> Task objective
Whenever a line in the data holds the string "implicits", copy that line.

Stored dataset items
------
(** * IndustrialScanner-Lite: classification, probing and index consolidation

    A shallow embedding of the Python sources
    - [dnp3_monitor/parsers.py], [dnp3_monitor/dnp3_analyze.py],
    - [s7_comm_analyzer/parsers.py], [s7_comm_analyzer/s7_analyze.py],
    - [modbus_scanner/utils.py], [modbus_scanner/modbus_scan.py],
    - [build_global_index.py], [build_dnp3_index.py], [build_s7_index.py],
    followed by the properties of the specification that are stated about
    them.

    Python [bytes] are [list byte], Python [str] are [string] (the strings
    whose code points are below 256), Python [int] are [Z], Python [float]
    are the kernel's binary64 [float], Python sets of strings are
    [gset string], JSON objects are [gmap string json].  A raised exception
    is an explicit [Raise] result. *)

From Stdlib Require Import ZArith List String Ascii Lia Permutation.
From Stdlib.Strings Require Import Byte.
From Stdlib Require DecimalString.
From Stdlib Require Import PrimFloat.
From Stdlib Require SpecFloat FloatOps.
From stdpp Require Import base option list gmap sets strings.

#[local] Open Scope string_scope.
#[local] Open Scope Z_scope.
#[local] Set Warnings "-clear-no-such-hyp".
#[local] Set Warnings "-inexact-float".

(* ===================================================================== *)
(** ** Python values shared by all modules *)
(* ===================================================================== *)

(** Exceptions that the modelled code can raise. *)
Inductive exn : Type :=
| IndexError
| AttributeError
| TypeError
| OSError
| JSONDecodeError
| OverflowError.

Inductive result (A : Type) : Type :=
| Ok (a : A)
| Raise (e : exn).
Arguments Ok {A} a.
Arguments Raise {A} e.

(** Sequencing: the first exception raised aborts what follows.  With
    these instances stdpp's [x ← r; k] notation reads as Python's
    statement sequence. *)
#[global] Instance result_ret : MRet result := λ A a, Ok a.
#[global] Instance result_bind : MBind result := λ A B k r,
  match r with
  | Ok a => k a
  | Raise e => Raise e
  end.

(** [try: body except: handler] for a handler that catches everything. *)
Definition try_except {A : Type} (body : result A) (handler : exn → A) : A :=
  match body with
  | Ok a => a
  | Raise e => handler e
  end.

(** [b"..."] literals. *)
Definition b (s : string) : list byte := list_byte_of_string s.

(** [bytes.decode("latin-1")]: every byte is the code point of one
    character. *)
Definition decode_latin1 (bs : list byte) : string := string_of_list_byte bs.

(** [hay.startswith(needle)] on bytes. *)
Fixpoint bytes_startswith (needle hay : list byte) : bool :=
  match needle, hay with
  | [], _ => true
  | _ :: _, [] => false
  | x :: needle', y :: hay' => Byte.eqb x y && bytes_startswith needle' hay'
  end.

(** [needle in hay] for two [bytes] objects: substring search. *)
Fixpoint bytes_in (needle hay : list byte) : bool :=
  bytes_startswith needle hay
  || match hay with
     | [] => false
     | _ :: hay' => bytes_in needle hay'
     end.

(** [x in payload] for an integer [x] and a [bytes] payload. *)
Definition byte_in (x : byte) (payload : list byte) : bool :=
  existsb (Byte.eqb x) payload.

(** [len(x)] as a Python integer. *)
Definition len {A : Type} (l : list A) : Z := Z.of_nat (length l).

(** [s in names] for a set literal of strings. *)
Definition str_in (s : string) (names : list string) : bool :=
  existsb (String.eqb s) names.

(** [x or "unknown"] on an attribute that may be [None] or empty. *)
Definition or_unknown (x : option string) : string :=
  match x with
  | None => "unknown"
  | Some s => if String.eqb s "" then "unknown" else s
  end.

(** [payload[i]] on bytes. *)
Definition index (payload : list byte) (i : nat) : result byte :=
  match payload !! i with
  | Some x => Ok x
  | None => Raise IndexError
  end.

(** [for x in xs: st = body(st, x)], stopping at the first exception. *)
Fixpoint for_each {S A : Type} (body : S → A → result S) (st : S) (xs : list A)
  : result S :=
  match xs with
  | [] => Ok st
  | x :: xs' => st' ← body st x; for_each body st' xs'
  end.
------
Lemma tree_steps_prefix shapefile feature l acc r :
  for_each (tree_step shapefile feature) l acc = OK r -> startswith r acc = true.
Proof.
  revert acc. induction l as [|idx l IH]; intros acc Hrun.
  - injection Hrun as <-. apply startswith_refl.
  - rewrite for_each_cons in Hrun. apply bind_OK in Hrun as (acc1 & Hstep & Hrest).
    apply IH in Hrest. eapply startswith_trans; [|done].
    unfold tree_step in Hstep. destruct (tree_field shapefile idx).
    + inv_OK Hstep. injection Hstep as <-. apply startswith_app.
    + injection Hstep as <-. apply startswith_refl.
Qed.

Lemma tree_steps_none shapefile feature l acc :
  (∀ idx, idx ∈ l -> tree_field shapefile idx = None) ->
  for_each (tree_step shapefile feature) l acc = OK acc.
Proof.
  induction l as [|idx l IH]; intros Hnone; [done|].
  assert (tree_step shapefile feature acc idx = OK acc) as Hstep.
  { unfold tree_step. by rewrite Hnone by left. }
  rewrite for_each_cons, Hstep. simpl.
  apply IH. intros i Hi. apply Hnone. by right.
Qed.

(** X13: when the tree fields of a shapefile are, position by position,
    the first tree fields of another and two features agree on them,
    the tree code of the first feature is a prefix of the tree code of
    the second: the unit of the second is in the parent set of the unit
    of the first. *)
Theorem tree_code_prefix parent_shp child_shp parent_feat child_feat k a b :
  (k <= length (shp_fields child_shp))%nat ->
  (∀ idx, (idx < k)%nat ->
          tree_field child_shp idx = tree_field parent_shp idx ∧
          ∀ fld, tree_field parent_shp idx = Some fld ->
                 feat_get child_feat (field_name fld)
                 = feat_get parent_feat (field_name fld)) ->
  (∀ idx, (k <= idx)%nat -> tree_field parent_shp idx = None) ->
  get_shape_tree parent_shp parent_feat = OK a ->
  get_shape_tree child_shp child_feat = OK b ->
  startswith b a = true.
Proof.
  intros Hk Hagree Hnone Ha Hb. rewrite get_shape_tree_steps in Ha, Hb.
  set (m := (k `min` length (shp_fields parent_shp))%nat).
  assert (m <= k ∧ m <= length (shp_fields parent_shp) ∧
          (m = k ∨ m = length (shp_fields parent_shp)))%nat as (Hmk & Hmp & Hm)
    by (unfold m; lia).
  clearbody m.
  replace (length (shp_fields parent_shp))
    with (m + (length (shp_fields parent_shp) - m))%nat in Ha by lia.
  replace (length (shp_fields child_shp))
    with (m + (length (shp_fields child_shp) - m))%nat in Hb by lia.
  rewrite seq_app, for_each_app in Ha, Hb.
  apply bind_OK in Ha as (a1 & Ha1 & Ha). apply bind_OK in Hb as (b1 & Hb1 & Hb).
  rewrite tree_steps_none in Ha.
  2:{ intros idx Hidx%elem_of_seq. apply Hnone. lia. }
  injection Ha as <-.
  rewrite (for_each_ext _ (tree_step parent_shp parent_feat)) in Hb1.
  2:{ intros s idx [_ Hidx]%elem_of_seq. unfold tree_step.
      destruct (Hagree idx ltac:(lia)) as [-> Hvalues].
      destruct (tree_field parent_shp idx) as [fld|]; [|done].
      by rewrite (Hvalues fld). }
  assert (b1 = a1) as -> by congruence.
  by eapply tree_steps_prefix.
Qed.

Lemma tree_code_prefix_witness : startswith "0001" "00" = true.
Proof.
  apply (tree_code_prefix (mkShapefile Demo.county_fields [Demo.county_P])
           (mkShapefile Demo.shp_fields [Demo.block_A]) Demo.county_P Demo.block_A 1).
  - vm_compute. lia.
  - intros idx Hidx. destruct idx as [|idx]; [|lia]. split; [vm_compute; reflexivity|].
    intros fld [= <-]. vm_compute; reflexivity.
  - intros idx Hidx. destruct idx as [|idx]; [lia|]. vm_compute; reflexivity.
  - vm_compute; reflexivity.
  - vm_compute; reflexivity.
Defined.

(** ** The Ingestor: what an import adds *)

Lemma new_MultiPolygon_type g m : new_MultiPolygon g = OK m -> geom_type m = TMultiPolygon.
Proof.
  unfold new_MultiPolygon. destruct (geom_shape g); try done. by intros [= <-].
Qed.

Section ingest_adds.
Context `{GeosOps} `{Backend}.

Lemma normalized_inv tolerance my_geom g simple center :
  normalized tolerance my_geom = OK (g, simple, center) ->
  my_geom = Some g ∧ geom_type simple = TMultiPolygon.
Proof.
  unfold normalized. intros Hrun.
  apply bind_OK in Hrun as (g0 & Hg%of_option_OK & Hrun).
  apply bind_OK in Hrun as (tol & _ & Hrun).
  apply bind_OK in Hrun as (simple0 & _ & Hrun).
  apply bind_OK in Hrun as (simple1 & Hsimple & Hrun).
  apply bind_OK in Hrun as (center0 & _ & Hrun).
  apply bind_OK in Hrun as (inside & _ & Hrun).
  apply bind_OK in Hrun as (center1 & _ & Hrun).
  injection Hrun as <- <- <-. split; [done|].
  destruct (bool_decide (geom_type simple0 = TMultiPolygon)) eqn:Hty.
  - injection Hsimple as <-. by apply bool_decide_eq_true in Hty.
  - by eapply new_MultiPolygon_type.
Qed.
------
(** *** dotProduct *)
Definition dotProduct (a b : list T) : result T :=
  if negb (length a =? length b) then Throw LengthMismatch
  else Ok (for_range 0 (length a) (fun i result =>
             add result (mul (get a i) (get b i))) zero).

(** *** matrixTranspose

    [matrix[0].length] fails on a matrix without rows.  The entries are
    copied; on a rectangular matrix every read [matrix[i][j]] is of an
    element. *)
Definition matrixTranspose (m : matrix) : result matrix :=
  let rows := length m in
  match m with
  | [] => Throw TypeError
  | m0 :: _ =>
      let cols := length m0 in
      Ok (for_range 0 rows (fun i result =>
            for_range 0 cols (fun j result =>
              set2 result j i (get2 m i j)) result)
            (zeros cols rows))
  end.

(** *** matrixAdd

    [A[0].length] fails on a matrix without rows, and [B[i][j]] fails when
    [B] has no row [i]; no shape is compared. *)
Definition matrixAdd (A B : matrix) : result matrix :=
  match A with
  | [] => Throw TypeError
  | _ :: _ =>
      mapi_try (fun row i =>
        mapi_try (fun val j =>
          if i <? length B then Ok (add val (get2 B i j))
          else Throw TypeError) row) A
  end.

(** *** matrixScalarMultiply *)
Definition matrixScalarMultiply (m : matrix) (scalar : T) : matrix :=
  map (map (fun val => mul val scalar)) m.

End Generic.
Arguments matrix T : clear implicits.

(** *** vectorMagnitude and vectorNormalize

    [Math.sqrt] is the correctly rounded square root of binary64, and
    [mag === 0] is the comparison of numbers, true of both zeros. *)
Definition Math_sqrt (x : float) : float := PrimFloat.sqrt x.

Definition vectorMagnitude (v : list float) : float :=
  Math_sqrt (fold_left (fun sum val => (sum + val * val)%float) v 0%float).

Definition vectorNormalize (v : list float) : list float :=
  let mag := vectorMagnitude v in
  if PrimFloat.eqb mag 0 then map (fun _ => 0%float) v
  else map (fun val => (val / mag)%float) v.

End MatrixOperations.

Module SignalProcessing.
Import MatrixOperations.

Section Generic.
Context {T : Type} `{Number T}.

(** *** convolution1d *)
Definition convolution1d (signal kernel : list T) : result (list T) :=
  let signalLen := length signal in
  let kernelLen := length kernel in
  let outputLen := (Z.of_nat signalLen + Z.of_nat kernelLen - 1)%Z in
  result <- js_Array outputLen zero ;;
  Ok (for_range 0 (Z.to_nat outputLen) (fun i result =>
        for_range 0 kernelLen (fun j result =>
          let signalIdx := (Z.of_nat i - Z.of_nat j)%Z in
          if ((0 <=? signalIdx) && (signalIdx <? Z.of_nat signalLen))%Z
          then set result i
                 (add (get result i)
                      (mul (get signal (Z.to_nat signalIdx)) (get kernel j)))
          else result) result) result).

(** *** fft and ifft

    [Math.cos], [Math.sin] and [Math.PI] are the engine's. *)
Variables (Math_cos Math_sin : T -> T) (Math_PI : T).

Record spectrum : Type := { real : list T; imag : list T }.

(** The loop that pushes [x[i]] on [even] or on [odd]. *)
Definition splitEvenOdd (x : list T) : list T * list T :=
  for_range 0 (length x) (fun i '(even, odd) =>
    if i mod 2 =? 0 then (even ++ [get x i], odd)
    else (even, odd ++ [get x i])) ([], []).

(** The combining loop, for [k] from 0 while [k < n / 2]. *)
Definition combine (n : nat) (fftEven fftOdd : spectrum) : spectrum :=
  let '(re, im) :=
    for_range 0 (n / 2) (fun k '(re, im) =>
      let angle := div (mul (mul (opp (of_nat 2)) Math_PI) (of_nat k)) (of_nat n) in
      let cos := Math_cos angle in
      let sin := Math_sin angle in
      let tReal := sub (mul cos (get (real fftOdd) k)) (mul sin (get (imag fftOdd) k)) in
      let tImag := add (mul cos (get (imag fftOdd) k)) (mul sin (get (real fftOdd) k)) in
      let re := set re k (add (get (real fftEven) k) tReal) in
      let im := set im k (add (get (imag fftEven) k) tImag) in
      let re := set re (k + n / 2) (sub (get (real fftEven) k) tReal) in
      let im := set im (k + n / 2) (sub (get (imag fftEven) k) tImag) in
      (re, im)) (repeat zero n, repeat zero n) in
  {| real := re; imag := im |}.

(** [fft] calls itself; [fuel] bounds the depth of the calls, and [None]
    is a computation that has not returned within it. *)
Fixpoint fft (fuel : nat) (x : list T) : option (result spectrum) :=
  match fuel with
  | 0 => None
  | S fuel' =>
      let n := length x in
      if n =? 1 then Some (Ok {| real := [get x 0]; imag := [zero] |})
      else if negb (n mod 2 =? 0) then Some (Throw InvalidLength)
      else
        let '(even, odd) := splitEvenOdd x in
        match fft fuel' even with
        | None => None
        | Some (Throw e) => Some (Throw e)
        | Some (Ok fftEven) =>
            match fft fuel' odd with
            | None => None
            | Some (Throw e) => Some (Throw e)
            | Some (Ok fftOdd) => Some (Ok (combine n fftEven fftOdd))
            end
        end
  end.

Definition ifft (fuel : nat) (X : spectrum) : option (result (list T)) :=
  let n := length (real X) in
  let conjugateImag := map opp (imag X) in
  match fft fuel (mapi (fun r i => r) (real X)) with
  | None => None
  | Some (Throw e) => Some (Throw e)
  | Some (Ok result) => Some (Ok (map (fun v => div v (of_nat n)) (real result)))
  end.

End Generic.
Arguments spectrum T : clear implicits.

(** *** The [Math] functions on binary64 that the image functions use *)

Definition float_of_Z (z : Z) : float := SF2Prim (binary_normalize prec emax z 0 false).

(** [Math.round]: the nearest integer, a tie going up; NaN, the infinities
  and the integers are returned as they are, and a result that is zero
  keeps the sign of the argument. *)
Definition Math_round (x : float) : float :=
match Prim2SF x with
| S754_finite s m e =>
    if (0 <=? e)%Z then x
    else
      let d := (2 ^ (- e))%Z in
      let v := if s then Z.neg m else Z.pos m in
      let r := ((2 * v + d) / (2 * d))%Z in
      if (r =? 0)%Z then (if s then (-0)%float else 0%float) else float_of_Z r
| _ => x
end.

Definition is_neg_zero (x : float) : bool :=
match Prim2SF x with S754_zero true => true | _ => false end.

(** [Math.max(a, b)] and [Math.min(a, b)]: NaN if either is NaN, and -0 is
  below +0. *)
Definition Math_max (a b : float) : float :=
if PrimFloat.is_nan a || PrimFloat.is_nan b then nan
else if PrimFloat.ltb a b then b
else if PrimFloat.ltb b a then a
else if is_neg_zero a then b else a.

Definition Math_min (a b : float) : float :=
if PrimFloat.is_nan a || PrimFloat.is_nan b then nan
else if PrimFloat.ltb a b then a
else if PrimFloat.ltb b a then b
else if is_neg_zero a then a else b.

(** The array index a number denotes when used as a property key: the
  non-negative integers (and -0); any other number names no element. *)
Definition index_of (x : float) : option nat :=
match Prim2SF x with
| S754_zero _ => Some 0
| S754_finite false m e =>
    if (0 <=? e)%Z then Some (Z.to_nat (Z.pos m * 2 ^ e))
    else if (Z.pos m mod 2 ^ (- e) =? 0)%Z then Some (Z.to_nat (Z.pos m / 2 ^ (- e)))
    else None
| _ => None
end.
------
> The answer
Arguments matrix T : clear implicits.
Arguments spectrum T : clear implicits.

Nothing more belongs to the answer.